Stored data:
···
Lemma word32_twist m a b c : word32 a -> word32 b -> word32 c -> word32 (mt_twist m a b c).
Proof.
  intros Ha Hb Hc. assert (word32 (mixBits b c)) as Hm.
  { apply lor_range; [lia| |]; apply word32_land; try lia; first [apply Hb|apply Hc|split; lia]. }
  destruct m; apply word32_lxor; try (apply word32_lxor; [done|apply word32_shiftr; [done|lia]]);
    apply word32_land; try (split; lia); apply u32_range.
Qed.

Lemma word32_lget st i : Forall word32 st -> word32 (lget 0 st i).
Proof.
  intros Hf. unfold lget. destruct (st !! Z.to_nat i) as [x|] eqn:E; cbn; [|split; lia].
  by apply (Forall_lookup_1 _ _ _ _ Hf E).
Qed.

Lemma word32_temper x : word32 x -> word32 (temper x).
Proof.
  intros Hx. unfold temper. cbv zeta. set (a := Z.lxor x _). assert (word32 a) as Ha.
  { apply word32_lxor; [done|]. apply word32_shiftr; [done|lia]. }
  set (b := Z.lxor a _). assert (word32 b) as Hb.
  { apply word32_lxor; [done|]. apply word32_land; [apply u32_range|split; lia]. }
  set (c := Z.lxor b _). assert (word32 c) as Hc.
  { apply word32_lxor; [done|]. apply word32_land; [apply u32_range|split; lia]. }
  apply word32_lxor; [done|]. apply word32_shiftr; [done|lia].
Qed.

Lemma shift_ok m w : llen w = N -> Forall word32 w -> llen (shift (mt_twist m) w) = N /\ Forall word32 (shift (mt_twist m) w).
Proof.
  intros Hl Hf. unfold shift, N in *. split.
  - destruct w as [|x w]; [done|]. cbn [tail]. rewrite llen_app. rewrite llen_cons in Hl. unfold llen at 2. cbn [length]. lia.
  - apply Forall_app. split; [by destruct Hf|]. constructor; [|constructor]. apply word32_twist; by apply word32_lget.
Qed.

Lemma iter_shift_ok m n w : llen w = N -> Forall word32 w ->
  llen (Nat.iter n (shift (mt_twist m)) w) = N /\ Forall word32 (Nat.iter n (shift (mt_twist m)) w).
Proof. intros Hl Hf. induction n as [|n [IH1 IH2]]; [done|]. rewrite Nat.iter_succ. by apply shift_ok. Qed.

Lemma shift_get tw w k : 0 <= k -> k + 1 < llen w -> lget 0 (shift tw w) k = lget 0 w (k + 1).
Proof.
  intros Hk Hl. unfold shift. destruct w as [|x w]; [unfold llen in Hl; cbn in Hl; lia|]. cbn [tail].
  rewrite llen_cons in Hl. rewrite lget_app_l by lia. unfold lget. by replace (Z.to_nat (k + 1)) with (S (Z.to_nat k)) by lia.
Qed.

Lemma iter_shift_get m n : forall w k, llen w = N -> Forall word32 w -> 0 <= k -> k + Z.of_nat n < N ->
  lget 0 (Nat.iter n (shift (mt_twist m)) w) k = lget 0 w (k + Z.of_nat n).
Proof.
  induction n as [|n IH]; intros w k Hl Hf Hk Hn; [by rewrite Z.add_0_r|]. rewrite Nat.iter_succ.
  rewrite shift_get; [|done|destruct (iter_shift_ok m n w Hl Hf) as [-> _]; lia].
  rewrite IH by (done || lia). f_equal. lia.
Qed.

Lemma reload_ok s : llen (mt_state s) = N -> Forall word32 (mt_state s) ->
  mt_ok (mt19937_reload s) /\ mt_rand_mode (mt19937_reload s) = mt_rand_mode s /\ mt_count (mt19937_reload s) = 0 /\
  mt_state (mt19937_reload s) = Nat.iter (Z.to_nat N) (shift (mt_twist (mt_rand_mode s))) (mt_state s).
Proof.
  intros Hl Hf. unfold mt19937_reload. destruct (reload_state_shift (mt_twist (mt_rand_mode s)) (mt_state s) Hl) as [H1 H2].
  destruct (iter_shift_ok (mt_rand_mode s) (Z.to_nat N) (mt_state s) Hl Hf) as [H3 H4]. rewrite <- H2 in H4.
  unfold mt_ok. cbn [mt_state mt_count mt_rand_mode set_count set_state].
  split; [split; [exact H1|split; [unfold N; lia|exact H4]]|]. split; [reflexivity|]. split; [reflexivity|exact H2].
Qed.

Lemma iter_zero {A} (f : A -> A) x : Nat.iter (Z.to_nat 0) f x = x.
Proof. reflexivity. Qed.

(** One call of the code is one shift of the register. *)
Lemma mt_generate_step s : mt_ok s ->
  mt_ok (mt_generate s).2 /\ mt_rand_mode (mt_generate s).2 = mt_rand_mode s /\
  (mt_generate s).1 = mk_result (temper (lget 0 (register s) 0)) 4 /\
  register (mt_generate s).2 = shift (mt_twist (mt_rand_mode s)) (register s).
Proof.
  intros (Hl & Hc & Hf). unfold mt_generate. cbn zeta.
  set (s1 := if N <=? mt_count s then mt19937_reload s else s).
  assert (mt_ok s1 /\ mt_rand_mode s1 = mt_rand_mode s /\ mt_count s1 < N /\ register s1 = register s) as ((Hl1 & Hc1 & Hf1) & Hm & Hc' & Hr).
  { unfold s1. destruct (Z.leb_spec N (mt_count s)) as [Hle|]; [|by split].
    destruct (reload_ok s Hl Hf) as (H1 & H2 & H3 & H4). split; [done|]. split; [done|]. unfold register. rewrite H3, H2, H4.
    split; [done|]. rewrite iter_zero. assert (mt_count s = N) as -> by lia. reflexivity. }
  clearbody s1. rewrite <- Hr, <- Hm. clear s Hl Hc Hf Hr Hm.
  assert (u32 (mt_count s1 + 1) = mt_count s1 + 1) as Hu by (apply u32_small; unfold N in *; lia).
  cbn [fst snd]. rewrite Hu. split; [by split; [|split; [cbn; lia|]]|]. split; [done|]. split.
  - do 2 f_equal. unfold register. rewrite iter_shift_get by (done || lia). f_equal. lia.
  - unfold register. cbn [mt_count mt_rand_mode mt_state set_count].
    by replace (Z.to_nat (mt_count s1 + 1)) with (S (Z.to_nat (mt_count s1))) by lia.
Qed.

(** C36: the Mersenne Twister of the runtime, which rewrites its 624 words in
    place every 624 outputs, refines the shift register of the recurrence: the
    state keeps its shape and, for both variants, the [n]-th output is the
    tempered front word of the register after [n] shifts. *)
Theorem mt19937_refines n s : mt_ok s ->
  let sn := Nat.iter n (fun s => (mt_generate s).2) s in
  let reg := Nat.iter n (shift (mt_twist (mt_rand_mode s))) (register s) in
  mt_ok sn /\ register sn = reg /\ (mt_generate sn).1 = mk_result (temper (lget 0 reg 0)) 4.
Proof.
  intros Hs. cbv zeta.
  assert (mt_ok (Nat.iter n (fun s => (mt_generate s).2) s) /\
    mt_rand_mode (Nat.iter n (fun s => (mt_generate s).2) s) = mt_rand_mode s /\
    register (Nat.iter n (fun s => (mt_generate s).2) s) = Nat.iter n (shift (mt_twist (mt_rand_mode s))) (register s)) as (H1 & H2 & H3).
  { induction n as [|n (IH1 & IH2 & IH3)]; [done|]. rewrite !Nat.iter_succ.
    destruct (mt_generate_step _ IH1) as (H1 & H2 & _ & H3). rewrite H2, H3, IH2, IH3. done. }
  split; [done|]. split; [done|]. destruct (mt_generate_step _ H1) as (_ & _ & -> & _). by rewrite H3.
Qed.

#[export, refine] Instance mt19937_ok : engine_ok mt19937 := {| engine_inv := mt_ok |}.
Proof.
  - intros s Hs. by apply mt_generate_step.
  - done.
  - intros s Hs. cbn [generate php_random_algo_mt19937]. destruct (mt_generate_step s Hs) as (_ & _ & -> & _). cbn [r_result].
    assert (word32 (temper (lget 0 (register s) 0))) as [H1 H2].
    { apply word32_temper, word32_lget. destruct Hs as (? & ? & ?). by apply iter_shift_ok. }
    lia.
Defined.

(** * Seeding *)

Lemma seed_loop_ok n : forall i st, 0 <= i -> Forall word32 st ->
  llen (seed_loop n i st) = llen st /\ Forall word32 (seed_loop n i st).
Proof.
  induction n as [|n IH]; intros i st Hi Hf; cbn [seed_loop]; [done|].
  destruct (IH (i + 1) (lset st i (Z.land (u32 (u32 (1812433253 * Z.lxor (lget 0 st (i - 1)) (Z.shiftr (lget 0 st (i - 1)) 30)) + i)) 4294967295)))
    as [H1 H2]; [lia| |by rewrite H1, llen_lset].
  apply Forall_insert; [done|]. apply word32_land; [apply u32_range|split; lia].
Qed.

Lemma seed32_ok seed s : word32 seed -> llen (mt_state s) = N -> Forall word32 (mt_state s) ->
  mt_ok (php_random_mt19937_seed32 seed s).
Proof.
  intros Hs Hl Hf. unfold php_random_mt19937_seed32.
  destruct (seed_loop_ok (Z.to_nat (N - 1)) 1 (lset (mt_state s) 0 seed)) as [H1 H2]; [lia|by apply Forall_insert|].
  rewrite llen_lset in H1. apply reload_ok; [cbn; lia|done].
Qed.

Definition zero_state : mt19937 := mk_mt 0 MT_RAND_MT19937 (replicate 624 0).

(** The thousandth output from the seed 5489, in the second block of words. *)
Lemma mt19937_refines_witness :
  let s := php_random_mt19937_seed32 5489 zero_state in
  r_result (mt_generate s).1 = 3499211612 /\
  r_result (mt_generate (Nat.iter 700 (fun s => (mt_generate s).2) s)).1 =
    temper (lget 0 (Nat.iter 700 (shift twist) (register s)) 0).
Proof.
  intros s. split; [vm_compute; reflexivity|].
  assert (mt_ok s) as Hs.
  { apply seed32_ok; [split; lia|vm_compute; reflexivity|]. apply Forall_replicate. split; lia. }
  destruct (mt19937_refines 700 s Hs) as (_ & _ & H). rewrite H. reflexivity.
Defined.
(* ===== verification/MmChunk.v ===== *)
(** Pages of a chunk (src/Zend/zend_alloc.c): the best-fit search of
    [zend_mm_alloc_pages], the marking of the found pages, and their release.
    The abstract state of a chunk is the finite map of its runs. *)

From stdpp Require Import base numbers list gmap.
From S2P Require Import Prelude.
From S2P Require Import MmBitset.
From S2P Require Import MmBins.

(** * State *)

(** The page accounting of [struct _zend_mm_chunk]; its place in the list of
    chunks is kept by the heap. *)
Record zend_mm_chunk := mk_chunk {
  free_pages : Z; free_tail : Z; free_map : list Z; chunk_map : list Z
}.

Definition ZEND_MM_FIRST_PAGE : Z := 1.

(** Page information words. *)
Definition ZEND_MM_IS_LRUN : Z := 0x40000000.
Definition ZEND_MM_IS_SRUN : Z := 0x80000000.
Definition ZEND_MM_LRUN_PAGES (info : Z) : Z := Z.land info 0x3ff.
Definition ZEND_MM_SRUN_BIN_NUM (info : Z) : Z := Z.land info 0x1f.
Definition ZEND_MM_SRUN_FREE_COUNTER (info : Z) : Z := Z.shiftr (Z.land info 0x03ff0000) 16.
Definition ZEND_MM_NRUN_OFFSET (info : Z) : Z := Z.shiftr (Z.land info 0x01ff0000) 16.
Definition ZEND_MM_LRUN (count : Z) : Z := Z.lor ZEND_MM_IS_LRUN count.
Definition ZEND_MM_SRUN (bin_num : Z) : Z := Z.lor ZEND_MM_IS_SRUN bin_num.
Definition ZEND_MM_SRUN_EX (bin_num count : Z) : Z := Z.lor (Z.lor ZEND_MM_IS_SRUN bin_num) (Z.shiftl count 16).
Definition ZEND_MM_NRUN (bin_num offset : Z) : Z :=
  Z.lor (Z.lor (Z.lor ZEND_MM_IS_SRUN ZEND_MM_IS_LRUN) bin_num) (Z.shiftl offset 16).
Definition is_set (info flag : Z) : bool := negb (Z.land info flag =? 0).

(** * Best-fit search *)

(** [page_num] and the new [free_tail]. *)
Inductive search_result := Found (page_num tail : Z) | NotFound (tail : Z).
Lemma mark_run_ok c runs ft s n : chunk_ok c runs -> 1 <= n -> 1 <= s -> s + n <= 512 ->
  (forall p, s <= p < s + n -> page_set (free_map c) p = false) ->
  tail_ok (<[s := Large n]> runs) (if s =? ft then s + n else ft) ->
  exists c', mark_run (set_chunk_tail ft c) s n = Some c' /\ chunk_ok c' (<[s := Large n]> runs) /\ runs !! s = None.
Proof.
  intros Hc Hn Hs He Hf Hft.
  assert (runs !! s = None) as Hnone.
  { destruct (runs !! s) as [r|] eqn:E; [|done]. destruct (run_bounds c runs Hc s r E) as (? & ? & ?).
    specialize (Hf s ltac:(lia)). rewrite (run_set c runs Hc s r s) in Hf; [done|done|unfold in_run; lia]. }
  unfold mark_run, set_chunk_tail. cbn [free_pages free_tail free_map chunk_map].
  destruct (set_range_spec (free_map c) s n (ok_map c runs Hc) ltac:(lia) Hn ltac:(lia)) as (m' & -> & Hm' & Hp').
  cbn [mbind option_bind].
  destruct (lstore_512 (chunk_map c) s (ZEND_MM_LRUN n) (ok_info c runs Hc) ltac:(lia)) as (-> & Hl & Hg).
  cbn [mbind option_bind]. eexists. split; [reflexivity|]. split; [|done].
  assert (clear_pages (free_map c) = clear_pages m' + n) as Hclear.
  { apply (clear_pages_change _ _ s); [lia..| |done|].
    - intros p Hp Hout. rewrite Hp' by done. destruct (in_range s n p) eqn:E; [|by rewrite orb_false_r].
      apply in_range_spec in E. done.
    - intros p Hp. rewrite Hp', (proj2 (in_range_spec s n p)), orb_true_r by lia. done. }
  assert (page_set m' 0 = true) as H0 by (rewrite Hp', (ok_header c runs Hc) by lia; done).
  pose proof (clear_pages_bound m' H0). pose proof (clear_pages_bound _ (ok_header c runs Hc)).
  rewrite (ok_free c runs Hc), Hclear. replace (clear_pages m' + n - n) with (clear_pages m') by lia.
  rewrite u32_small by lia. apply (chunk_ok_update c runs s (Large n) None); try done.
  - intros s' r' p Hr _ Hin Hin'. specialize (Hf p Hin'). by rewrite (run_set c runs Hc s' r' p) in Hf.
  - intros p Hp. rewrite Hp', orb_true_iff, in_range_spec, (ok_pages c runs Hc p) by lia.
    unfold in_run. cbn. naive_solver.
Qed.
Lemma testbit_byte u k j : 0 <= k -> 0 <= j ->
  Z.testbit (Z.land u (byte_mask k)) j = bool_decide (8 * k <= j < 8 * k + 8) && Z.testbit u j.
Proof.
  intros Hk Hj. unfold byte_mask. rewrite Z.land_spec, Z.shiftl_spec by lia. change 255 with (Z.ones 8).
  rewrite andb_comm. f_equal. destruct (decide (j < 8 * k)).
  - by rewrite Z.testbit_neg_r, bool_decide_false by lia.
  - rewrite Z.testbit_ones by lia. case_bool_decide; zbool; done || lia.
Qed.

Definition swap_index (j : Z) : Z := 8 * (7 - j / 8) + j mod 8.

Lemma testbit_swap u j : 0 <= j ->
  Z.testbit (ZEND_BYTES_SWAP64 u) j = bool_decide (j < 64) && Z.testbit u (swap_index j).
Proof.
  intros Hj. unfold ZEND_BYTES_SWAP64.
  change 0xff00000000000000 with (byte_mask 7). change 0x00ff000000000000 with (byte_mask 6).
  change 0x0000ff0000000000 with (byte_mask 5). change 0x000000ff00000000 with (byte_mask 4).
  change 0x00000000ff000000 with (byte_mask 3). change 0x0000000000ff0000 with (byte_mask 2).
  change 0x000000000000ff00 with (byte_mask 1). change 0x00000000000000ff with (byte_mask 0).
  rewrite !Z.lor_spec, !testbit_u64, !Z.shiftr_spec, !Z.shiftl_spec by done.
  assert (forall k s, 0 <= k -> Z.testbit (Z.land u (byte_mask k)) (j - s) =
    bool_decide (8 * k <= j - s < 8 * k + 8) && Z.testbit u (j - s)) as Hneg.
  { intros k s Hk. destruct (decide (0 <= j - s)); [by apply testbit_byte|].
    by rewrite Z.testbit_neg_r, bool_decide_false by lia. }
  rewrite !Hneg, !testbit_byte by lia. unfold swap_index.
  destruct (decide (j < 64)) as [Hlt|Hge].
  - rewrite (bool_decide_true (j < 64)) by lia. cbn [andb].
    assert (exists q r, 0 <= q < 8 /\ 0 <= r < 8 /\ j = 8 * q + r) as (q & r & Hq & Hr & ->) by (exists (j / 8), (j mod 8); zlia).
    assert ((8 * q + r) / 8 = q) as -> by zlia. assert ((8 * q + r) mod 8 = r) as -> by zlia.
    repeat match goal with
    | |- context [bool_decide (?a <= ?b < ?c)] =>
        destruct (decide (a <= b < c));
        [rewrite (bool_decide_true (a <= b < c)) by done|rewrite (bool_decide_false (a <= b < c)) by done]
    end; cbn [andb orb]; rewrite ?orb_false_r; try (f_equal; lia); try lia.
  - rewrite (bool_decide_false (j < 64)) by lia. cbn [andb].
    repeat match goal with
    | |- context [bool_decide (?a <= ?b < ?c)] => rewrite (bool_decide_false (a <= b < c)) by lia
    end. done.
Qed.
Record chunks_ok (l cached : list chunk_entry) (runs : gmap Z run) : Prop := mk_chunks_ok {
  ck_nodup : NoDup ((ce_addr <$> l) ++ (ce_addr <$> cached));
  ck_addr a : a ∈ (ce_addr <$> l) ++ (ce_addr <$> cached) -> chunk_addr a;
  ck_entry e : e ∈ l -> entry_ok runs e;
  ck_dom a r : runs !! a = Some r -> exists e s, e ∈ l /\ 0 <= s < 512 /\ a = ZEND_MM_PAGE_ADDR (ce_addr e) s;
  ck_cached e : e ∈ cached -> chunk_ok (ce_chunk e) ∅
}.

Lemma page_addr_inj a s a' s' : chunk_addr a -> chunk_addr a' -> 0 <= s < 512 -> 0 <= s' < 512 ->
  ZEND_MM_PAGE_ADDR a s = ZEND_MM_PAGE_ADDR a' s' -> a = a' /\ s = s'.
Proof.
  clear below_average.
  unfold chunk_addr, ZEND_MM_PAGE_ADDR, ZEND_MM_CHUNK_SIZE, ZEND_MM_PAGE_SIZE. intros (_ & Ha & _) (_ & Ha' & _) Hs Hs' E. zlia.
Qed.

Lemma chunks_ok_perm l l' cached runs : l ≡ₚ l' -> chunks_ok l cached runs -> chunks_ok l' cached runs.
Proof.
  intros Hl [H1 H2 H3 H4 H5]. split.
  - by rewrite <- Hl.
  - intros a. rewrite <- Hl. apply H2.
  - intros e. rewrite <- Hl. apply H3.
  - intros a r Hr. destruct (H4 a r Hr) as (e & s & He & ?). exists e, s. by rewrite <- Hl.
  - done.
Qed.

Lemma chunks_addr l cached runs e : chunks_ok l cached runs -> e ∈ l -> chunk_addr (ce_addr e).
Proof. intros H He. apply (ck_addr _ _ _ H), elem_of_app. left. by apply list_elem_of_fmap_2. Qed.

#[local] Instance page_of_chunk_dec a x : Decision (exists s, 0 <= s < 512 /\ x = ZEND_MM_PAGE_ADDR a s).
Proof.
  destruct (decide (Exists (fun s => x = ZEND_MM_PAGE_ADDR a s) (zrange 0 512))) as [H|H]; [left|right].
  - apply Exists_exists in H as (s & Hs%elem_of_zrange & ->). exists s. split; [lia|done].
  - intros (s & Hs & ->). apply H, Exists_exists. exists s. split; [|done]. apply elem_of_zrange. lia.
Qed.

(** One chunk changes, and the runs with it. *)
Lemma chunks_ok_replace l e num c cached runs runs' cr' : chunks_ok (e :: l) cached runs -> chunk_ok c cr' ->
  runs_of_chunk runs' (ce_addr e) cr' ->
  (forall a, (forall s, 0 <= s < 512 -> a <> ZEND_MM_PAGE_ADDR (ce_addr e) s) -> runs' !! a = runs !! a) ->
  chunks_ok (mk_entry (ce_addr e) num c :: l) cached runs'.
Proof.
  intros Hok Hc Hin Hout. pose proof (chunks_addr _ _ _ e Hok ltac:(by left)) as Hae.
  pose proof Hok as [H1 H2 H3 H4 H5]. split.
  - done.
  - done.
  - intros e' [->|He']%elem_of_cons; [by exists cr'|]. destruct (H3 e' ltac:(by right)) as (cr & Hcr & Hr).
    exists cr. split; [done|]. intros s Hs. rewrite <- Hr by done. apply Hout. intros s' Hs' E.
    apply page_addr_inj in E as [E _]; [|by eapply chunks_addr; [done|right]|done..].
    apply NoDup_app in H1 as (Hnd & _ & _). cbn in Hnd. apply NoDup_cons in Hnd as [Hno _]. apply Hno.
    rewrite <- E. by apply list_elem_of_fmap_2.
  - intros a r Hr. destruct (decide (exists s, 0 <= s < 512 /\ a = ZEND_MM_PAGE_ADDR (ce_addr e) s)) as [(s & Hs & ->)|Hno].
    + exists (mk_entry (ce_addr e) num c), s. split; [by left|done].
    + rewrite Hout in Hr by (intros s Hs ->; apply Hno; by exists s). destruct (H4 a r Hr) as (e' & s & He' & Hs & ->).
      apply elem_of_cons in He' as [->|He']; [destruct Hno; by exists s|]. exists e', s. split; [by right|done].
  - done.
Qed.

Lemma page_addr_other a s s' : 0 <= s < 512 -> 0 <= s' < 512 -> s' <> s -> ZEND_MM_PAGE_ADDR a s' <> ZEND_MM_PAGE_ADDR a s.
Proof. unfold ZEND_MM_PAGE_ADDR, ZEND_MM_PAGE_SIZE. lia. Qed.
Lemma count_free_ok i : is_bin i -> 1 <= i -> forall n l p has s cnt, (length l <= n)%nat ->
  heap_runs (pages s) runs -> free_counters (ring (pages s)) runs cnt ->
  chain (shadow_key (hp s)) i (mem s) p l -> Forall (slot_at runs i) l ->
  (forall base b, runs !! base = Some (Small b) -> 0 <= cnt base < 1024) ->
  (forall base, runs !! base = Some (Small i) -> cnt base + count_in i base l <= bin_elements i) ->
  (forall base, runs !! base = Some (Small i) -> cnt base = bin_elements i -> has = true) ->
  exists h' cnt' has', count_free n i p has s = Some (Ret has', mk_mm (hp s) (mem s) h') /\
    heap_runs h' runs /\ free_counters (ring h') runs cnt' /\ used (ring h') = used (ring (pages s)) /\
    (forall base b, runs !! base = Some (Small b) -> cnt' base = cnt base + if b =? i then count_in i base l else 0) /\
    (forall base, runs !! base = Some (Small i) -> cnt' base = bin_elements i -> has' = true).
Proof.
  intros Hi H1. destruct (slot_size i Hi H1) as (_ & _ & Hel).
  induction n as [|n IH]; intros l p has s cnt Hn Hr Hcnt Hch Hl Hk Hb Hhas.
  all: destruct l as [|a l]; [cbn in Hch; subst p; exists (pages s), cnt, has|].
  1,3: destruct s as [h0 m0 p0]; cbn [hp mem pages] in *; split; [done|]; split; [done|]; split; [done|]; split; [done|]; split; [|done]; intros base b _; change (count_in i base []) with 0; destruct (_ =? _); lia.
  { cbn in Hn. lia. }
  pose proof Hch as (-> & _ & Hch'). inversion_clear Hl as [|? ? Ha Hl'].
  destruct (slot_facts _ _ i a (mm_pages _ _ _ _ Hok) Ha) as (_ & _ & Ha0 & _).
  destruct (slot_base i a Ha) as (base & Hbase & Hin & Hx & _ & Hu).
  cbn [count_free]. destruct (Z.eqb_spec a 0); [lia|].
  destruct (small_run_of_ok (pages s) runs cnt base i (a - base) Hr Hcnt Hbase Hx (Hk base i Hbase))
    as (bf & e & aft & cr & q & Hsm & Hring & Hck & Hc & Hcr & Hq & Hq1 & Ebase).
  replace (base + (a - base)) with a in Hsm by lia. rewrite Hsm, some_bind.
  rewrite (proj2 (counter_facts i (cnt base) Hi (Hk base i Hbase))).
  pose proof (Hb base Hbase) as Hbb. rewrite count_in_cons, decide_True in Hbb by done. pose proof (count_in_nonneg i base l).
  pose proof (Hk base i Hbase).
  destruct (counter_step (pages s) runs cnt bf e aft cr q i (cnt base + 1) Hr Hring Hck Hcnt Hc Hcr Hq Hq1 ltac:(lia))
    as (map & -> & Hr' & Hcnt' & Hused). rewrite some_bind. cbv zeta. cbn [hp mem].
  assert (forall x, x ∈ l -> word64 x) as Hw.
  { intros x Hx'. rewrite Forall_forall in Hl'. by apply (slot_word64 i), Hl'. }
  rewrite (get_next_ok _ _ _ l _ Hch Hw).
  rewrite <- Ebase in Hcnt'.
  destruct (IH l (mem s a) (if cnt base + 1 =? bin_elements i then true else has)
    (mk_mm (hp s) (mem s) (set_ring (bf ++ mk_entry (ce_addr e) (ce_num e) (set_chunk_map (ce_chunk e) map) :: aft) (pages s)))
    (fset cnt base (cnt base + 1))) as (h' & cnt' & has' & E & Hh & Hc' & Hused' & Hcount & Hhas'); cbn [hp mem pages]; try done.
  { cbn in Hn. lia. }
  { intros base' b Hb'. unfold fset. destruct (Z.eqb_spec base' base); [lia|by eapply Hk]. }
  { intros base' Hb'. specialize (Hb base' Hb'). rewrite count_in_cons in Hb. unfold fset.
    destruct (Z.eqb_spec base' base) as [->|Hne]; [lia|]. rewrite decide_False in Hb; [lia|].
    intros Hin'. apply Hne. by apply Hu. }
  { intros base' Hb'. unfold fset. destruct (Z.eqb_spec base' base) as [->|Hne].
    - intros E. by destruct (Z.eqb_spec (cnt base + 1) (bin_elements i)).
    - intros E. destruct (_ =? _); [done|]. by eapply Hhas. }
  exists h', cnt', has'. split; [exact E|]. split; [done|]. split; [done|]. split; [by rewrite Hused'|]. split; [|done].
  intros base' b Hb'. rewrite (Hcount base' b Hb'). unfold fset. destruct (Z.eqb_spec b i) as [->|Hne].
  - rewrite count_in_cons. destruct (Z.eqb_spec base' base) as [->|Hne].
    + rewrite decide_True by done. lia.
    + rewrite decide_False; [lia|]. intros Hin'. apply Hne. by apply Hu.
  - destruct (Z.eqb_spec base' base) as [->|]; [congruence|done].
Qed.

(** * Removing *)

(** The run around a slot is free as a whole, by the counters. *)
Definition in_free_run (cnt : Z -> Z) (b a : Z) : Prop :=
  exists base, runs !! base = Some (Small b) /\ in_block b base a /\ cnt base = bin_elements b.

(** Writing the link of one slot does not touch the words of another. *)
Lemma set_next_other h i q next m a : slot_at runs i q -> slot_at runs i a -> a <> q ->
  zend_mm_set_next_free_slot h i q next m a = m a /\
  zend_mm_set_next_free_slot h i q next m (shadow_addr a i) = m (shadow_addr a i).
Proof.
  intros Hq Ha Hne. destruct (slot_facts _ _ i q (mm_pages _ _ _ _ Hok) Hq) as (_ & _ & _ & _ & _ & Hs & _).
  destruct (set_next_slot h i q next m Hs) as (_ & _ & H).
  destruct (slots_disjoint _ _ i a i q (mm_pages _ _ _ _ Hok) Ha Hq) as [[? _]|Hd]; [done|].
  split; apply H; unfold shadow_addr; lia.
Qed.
···
__What is needed__. All that belongs in the answer is the run of lines above from the line containing "mt_rand_mode (Nat.iter n" through the line containing "- intros s Hs. cbn", exactly as written.

__Solution for this problem__.
    mt_rand_mode (Nat.iter n (fun s => (mt_generate s).2) s) = mt_rand_mode s /\
    register (Nat.iter n (fun s => (mt_generate s).2) s) = Nat.iter n (shift (mt_twist (mt_rand_mode s))) (register s)) as (H1 & H2 & H3).
  { induction n as [|n (IH1 & IH2 & IH3)]; [done|]. rewrite !Nat.iter_succ.
    destruct (mt_generate_step _ IH1) as (H1 & H2 & _ & H3). rewrite H2, H3, IH2, IH3. done. }
  split; [done|]. split; [done|]. destruct (mt_generate_step _ H1) as (_ & _ & -> & _). by rewrite H3.
Qed.

#[export, refine] Instance mt19937_ok : engine_ok mt19937 := {| engine_inv := mt_ok |}.
Proof.
  - intros s Hs. by apply mt_generate_step.
  - done.
  - intros s Hs. cbn [generate php_random_algo_mt19937]. destruct (mt_generate_step s Hs) as (_ & _ & -> & _). cbn [r_result].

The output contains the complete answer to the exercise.